I reached into my pocket for a tissue, handing it to him silently. “Mom always said you’d run off with someone else.”
He shook his head. “I only said that when Diane cornered me on the phone after. I wanted to make it all go away. I couldn’t face you after.”
He’d left us out of guilt, a secret we’d never believe. It didn’t make it less pathetic, though. “We didn’t care about all that, Dad,” I said, trying to blink back my own tears. “We just needed you.”
“I know that,” he managed, dabbing at his eyes. “I know that now. If I could go back... I’d do it all differently. I would.”
My phone buzzed in my purse, the sound of it breaking me out of the moment. Crap. What time was it? The text message was from Tomo, letting me know he was waiting for me at Otemachi Station near the Imperial Palace. I texted back that I’d be there soon.
“Is it Diane?” Dad asked, and I shook my head.
“A friend.”
“So things here are okay for you? How is that you have a Kami paper?”
“Things here are great,” I said, but he could see the worry in my eyes. “The Kami...it’s complicated, but it’ll be sorted out soon. Don’t worry.” Which is why I had to go see Tomo now, to stop all this before the ink caused any more grief.

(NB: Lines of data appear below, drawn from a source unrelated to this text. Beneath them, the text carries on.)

(** ** [track] and [set_params] *)

(** [set_params] with a [dict], by what the tracker's callback is. *)
Lemma set_params_dict_cases w self items name :
  (exists e, set_params self (PyDict items) name w = (w, Raised e)
             /\ forall items',
                 set_params self (PyDict items') name w = (w, Raised e))
  \/ (set_params self (PyDict items) name w = (w, Ok tt)
      /\ forall items' c,
          set_params self (PyDict items') name (with_aim_calls c w)
          = (with_aim_calls c w, Ok tt))
  \/ (exists run,
         forall items' c,
           set_params self (PyDict items') name (with_aim_calls c w)
           = (with_aim_calls
                (c ++ map (fun kv =>
                             RunSet run (default DEFAULT_NAME name, kv.1)
                               kv.2 false) items')
                w,
              Ok tt)).
Proof.
  assert (Hgen : forall items' c,
             set_params self (PyDict items') name (with_aim_calls c w)
             = match trackers w !! self with
               | None => (with_aim_calls c w, Raised (ReferenceError self))
               | Some t =>
                   match hf_callback t with
                   | None =>
                       (with_aim_calls c w,
                        Raised (AttributeError
                                  "'AimStackTracker' object has no attribute 'hf_callback'"))
                   | Some l =>
                       match callbacks w !! l with
                       | None => (with_aim_calls c w, Raised (ReferenceError l))
                       | Some cb =>
                           match experiment cb with
                           | None => (with_aim_calls c w, Ok tt)
                           | Some run =>
                               (with_aim_calls
                                  (c ++ map (fun kv =>
                                               RunSet run
                                                 (default DEFAULT_NAME name,
                                                  kv.1) kv.2 false) items')
                                  w,
                                Ok tt)
                           end
                       end
                   end
               end).
  { intros items' c. rewrite set_params_dict.
    unfold get_attr_hf_callback, tracker_at, callback_at. munfold. cbn.
    destruct (trackers w !! self) as [t|]; [|reflexivity].
    destruct (hf_callback t) as [l|]; [|reflexivity]. cbn.
    destruct (callbacks w !! l) as [cb|]; [|reflexivity].
    destruct (experiment cb) as [run|]; [|reflexivity].
    rewrite for_each_Run_set. reflexivity. }
  assert (Hw : with_aim_calls (aim_calls w) w = w) by now destruct w.
  assert (Hgen0 : forall items',
             set_params self (PyDict items') name w
             = set_params self (PyDict items') name
                 (with_aim_calls (aim_calls w) w)) by now rewrite Hw.
  destruct (trackers w !! self) as [t|] eqn:Ht.
  2:{ left. eexists. split; [|intros items']; rewrite Hgen0, Hgen, Hw;
        reflexivity. }
  destruct (hf_callback t) as [l|] eqn:Hl.
  2:{ left. eexists. split; [|intros items']; rewrite Hgen0, Hgen, Hw;
        reflexivity. }
  destruct (callbacks w !! l) as [cb|] eqn:Hcb.
  2:{ left. eexists. split; [|intros items']; rewrite Hgen0, Hgen, Hw;
        reflexivity. }
  destruct (experiment cb) as [run|] eqn:Hrun.
  - right. right. exists run. intros items' c. now rewrite Hgen.
  - right. left. split; [now rewrite Hgen0, Hgen, Hw|].
    intros items' c. now rewrite Hgen.
Qed.
(** The loop over distinct positions: the heap afterwards and the
    positions returned. *)
Lemma closeLoop_expired (price timestamp : double) (refs : list nat) (index : nat)
  (heap heap' : Heap Position) (self self' : Base Study) (expired expired' : list nat) :
  NoDup refs ->
  forEach_from (closeIfExpired price timestamp) index refs (heap, self, expired)
    = (heap', self', expired') ->
  expired' = expired ++ List.filter (fun r => getHasExpired (heap r) timestamp) refs /\
  (forall r, heap' r =
     if decide (r ∈ refs /\ getHasExpired (heap r) timestamp = true)
     then close (heap r) price timestamp else heap r).
Proof.
  intros Hdistinct. revert index heap self expired.
  induction refs as [|r refs IH]; intros index heap self expired Hrun.
  - simpl in Hrun. simplify_eq. simpl. rewrite app_nil_r. split; [done|].
    done.
  - apply NoDup_cons in Hdistinct as [Hfresh Hdistinct].
    cbn [forEach_from] in Hrun. rewrite closeIfExpired_open in Hrun.
    cbn [List.filter].
    destruct (getHasExpired (heap r) timestamp) eqn:Hexpired.
    + cbv zeta in Hrun.
      set (heap1 := heap_set Position r (close (heap r) price timestamp) heap) in *.
      apply (IH Hdistinct) in Hrun as [-> Hheap].
      assert (forall r', r' <> r -> heap1 r' = heap r') as Hother.
      { intros r' Hne. unfold heap1, heap_set. by rewrite decide_False. }
      assert (heap1 r = close (heap r) price timestamp) as Hr.
      { unfold heap1, heap_set. by rewrite decide_True. }
      split.
      * rewrite <- (assoc_L (++)). simpl. do 2 f_equal.
        apply filter_ext_in_iff. intros r' Hr'. apply list_elem_of_In in Hr'.
        rewrite Hother; [done|]. by intros ->.
      * intros r'. rewrite Hheap. destruct (decide (r' = r)) as [->|Hne].
        { rewrite decide_False by (by intros [? _]).
          rewrite decide_True by (split; [left|done]). done. }
        rewrite (Hother r' Hne).
        destruct (decide (r' ∈ refs /\ getHasExpired (heap r') timestamp = true))
          as [[Hin He]|Hnot].
        { rewrite decide_True; [done|]. split; [by right|done]. }
        rewrite decide_False; [done|]. intros [Hin He]. apply Hnot.
        split; [|done]. by apply elem_of_cons in Hin as [?|?].
    + apply (IH Hdistinct) in Hrun as [-> Hheap]. split; [done|].
      intros r'. rewrite Hheap.
      destruct (decide (r' ∈ refs /\ getHasExpired (heap r') timestamp = true))
        as [[Hin He]|Hnot].
      { rewrite decide_True; [done|]. split; [by right|done]. }
      rewrite decide_False; [done|]. intros [Hin He]. apply Hnot.
      split; [|done]. apply elem_of_cons in Hin as [->|?]; [congruence|done].
Qed.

Dad nodded slowly. “Stay away from them,” he added. “I don’t know much about it, but I know they’re dangerous. They took you from me once—well, no, it was my fault but—listen. I know we’re just meeting, and I don’t want to rush anything, but...if you want to leave Japan, Kate—Katie—you can come stay with us, you know?”
“I can stay with Nan and Gramps,” I said.
Dad smiled weakly. “I know. But, I mean, even for a summer vacation.” He twisted on the bench and reached for my hands, clutching them in his, loosely, so I could let go if I wanted to.